Whatever the utility, trying to understand the human hand in art through code is a good way to learn a lot about color theory, construction, and visual perception.

(Via Gurney Journey)

December 22, 2009 permalink

Magician Marco Tempest Demonstrates a Portable AR Screen

Magician Marco Tempest demonstrates a portable “magic” augmented reality screen. The system uses a laptop, small projector, a PlayStation Eye camera (presumably with the IR filter popped out?), some IR markers to make the canvas frame corner detection possible, Arduino (?), and openFrameworks-based software developed by Zachary Lieberman. I really love this kind of demo – people on the street (especially kids) intuitively understand what’s going on. This work reminds me a lot of Zack Simpson’s Mine-Control projects, especially with the use of cheap commodity hardware for creating a fun spectacle.

(Via Make)

September 12, 2009 permalink

Binocular Diplopia and the Book of Kells

How did reclusive monks living in the year 700 or 800 AD draw the intricate lines of the Book of Kells, rendered by hand at sub-millimeter resolution (about the same level of detail as the engraving work found on modern money), hundreds of years before optical instruments became available, hundreds of years before the pioneering visual research of Alhazen? According to Cornell paleontologist John Cisne’s theory, their trick was in the detail and pattern: by keeping their eyes unfocused on the picture plane, the monks could superimpose their linework and judge the accuracy against the template using a form of temporary binocular diplopia (sort of like willing yourself to view a stereograph or one of those Magic Eye posters).

That’s amazing.

August 1, 2009 permalink

The Timing of Blinks

Update 11/3/2009: RadioLab did a short piece in October on this phenomenon, even discussing the Mr. Bean test with the Japanese researchers:


From recent research out of Japan: “The results suggest that humans share a mechanism for controlling the timing of blinks that searches for an implicit timing that is appropriate to minimize the chance of losing critical information while viewing a stream of visual events.” In simpler words, the researchers found that audiences watching movies with action sequences have a strong tendency to synchronize their blinking so that they don’t miss anything good.

I’m not sure that this is interesting in and of itself, but it’s, um, eye-opening to think that we have our eyes closed for nearly 10% of our waking life. That’s roughly 10 full minutes of every movie lost to blinking. I imagine that editors already take this phenomenon into account, at least to some extent?

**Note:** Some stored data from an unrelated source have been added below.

Lemma live_from_middle base bl1 n bl2 :
  live_from base (bl1 ++ (n, true) :: bl2)
  = live_from base bl1 ++ (base + total bl1 + SIZEOF_STRUCT_MEM, n - SIZEOF_STRUCT_MEM)
      :: live_from (base + total bl1 + n) bl2.
Proof. by rewrite live_from_app. Qed.

Lemma live_from_coalesce base bl1 n bl2 :
  live_from base (coalesce bl1 n bl2) = live_from base bl1 ++ live_from (base + total bl1 + n) bl2.
Proof.
  unfold coalesce. destruct (merge_forward n bl2) as [n' bl2'] eqn:E.
  assert (Hf : live_from (base + total bl1 + n) bl2 = live_from (base + total bl1 + n') bl2').
  { destruct bl2 as [|[m [|]] bl2]; cbn in E; injection E as <- <-; cbn [live_from app]; [done..|].
    f_equal; lia. }
  rewrite Hf. clear E Hf. destruct bl1 as [|[m u] bl1 _] using rev_ind.
  { change (total []) with 0. by rewrite Z.add_0_r. }
  rewrite merge_backward_snoc, heap_total_app, heap_total_cons. cbn [total foldr]. rewrite Z.add_0_r.
  destruct u; rewrite !live_from_app; cbn [live_from app]; rewrite ?heap_total_app, ?heap_total_cons, ?app_nil_r.
  - rewrite <- app_assoc. cbn [app]. by rewrite (Z.add_assoc base).
  - by rewrite (Z.add_assoc base), <- (Z.add_assoc (_ + _)).
Qed.

Lemma live_from_trim base k n bl2 :
  live_from base (trim_blocks k n bl2)
  = (base + SIZEOF_STRUCT_MEM,
     match bl2 with
     | (_, false) :: _ => if k + SIZEOF_STRUCT_MEM <? n then k else n - SIZEOF_STRUCT_MEM
     | _ => if k + SIZEOF_STRUCT_MEM + SIZEOF_STRUCT_MEM + MIN_SIZE_ALIGNED <=? n
            then k else n - SIZEOF_STRUCT_MEM
     end) :: live_from (base + n) bl2.
Proof.
  unfold trim_blocks. destruct bl2 as [|[m [|]] bl2]; case_match; cbn [live_from app];
    rewrite ?Z.add_simpl_r; try done.
  - do 2 f_equal; [f_equal; lia|]. f_equal. lia.
  - do 2 f_equal. lia.
Qed.

Lemma live_from_taken base k n bl2 :
  k + SIZEOF_STRUCT_MEM <= n ->
  exists len, k <= len
    /\ live_from base (taken k n ++ bl2) = (base + SIZEOF_STRUCT_MEM, len) :: live_from (base + n) bl2.
Proof.
  intros Hn. unfold taken. case_match; cbn [live_from app].
  - exists k. split; [lia|]. f_equal; [f_equal; lia|]. f_equal. lia.
  - exists (n - SIZEOF_STRUCT_MEM). split; [lia|done].
Qed.

(** Live blocks lie in the heap, aligned, and do not overlap. *)
Lemma live_from_range h pv off base bl p len :
  seg h pv off bl -> (p, len) ∈ live_from base bl ->
  base + SIZEOF_STRUCT_MEM <= p /\ p + len <= base + total bl /\ MIN_SIZE_ALIGNED <= len
  /\ (base mod MEM_ALIGNMENT = 0 -> p mod MEM_ALIGNMENT = 0).
Proof.
  intros Hs Hin. apply live_from_inv in Hin. destruct Hin as (bl1 & n & bl2 & -> & -> & ->).
  apply seg_app in Hs. destruct Hs as [Hs1 (_ & Hn & Ha & Hs2)].
  pose proof (seg_total _ _ _ _ Hs1). pose proof (seg_total _ _ _ _ Hs2).
  pose proof (seg_aligned _ _ _ _ Hs1). rewrite heap_total_app, heap_total_cons.
  split_and!; mlia.
Qed.

(** The blocks are in address order, each ending before the next begins. *)
Definition disjoint_blocks (l : list (Z * Z)) : Prop :=
  forall l1 p len l2 q len' l3, l = l1 ++ (p, len) :: l2 ++ (q, len') :: l3 -> p + len <= q.

Lemma live_from_disjoint h pv off base bl :
  seg h pv off bl -> disjoint_blocks (live_from base bl).
Proof.
  revert pv off base. induction bl as [|[n u] bl IH]; intros pv off base Hs l1 p len l2 q len' l3 E.
  { by destruct l1. }
  cbn [seg] in Hs. destruct Hs as (_ & Hn & _ & Hs). cbn [live_from] in E.
  destruct u; cbn [app] in E; [|by eapply IH].
  destruct l1 as [|e l1]; cbn [app] in E; [injection E as Ep El E2|injection E as _ E2; by eapply IH].
  assert (Hin : (q, len') ∈ live_from (base + n) bl).
  { rewrite E2. apply elem_of_app. right. left. }
  apply (live_from_range h off (off + n)) in Hin; [|done]. mlia.
Qed.

(** *** The operations seen through the live blocks *)

Lemma malloc_live s bl size :
  mem_inv s bl -> is_u16 size -> size <> 0 ->
  exists p s' bl', mem_malloc s size = Ok (p, s') /\ mem_inv s' bl' /\ ram s' = ram s
    /\ ((p = NULL /\ bl' = bl /\ first_fit (request size) 0 bl = None)
        \/ exists l1 l2 len, live s bl = l1 ++ l2 /\ live s' bl' = l1 ++ (p, len) :: l2
           /\ request size <= len /\ p mod MEM_ALIGNMENT = 0 /\ ram s <= p
           /\ p + len <= ram s + MEM_SIZE_ALIGNED
           /\ exists bl1 n bl2, bl = bl1 ++ (n, false) :: bl2 /\ Forall (unfit (request size)) bl1
              /\ request size + SIZEOF_STRUCT_MEM <= n /\ p = ram s + total bl1 + SIZEOF_STRUCT_MEM
              /\ bl' = bl1 ++ taken (request size) n ++ bl2).
Proof.
  intros Hinv Hsz Hnz. pose proof (mem_malloc_spec s bl size Hinv Hsz Hnz) as H.
  destruct (first_fit (request size) 0 bl) as [[o bl']|] eqn:Ef.
  - destruct H as (s' & Em & Hinv' & Hr). eexists _, s', bl'. split_and!; [done|done|done|]. right.
    apply first_fit_inv in Ef. destruct Ef as (bl1 & n & bl2 & -> & -> & Hn & -> & Hun).
    destruct (live_from_taken (ram s + total bl1) _ _ bl2 Hn) as (len & Hlen & El).
    unfold live. rewrite Hr.
    exists (live_from (ram s) bl1), (live_from (ram s + total bl1 + n) bl2), len.
    rewrite Z.add_0_l. assert (El' : live_from (ram s) (bl1 ++ taken (request size) n ++ bl2)
      = live_from (ram s) bl1 ++ (ram s + total bl1 + SIZEOF_STRUCT_MEM, len)
          :: live_from (ram s + total bl1 + n) bl2) by (by rewrite live_from_app, El).
    pose proof (inv_tail _ _ Hinv') as (Hs' & Htot & _).
    destruct (inv_ram _ _ Hinv) as (Hr0 & Hr4 & _).
    assert (Hin : (ram s + total bl1 + SIZEOF_STRUCT_MEM, len)
                  ∈ live_from (ram s) (bl1 ++ taken (request size) n ++ bl2)).
    { rewrite El'. apply elem_of_app. right. left. }
    apply (live_from_range _ _ _ _ _ _ _ Hs') in Hin. destruct Hin as (H1 & H2 & H3 & H4).
    split_and!; [by rewrite live_from_app|done|lia|by apply H4|mlia|lia|]. by exists bl1, n, bl2.
  - destruct H as (s' & Em & Hinv' & Hr). exists NULL, s', bl. split_and!; [done..|]. by left.
Qed.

Full text available available in the Proceedings of the Royal Society B – Biological Sciences. Thanks, Creative Commons!

(Via NewScientist)

May 27, 2009 permalink

Real Time Object Recognition on a Mobile Device

Real-Time Object Recognition on a Mobile Device. I’ve seen this done for product lookups like books and boxes of cereal at the store, but hadn’t considered the accessibility implications. Not a bad idea, assuming that it produces valid information most of the time. Also seems like it would be limited to objects of a specific scale?